Stored items
::::::::

(** X5: [create_vector_store] returns [False] exactly when the extractor
    returned [None] or the empty text; and neither the splitter nor the
    index builder is called exactly when the extractor returned [None] or
    the empty text, or an exception left it. *)
Theorem create_vector_store_false_iff w s :
  (outcome (create_vector_store w s) = Returned false
   <-> exists text,
         outcome (extract_text_from_pdf w s) = Returned text /\ truthy text = false)
  /\ (no_event is_chunk_or_index_event (events (create_vector_store w s)) = true
      <-> (exists text,
             outcome (extract_text_from_pdf w s) = Returned text
             /\ truthy text = false)
          \/ exists e, outcome (extract_text_from_pdf w s) = Raised e).
Proof.
  pose proof (extractor_does_not_build w s) as Hreads.
  rewrite create_vector_store_run.
  destruct (outcome (extract_text_from_pdf w s)) as [[text|]|e0].
  - simpl. destruct (String.eqb text "") eqn:Hempty.
    + split; split; try reflexivity.
      * intros _. exists (Some text). split; [reflexivity|]. simpl.
        rewrite Hempty. reflexivity.
      * intros _. left. exists (Some text). split; [reflexivity|]. simpl.
        rewrite Hempty. reflexivity.
      * intros _. exact Hreads.
    + assert (~ exists t : option string,
                Returned (Some text) = Returned t /\ truthy t = false) as Hno.
      { intros (t & [= <-] & Ht). simpl in Ht. rewrite Hempty in Ht. discriminate. }
      destruct (split_text w (text_splitter s) text) as [e|texts];
        [|destruct (from_texts w texts (embeddings s)) as [e|]];
        (split; (split;
                 [|try (intros H; destruct (Hno H));
                   try (intros [H|[e' H]]; [destruct (Hno H)|discriminate])]));
        try discriminate;
        unfold events; simpl; rewrite no_event_app, andb_comm; simpl; discriminate.
  - split; split; try reflexivity.
    + intros _. exists None. split; reflexivity.
    + intros _. left. exists None. split; reflexivity.
    + intros _. exact Hreads.
  - split; split; try discriminate.
    + intros (t & Ht & _). discriminate.
    + intros _. right. exists e0. reflexivity.
    + intros _. exact Hreads.
Qed.

(** ** Every run of [initialize_qa_chain] *)

Lemma initialize_qa_chain_run w s vs key :
  vector_store s = Some vs ->
  resolved_key w s = Some key ->
  key <> "" ->
  initialize_qa_chain w s
    = match new_ChatGroq w (groq_model key) with
      | Some e =>
          if is_Exception e then
            (Returned false, s,
             (if truthy (groq_api_key s) then [] else [EvEnvironGet KEY])
               ++ [EvNewChatGroq (groq_model key);
                   EvPrint ("Error initializing Groq LLM: " ++ exc_msg e)])
          else
            (Raised e, s,
             (if truthy (groq_api_key s) then [] else [EvEnvironGet KEY])
               ++ [EvNewChatGroq (groq_model key)])
      | None =>
          match from_chain_type w (chain_over vs key) with
          | Some e =>
              (Raised e, s,
               (if truthy (groq_api_key s) then [] else [EvEnvironGet KEY])
                 ++ [EvNewChatGroq (groq_model key);
                     EvFromChainType (chain_over vs key)])
          | None =>
              (Returned true, set_qa_chain (Some (chain_over vs key)) s,
               (if truthy (groq_api_key s) then [] else [EvEnvironGet KEY])
                 ++ [EvNewChatGroq (groq_model key);
                     EvFromChainType (chain_over vs key)])
          end
      end.
Proof.
  intros Hvs Hkey Hne. unfold resolved_key in Hkey.
  unfold initialize_qa_chain, groq_llm, api_key_or_environ. run_py. fold KEY.
  rewrite Hvs. simpl.
  destruct (truthy (groq_api_key s)) eqn:Hfield; simpl; rewrite Hkey; simpl;
    rewrite (eqb_false_of_nonempty key Hne); simpl;
    unfold chain_over; fold (groq_model key);
    (destruct (new_ChatGroq w (groq_model key)) as [e|]; simpl;
     [destruct (is_Exception e); reflexivity|]);
    destruct (from_chain_type w _); reflexivity.
Qed.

::::::::

### TASK TO CARRY OUT
Respond with only the number of lines in the data that include the string "outcome".

### SOLUTION TO THE EXERCISE
5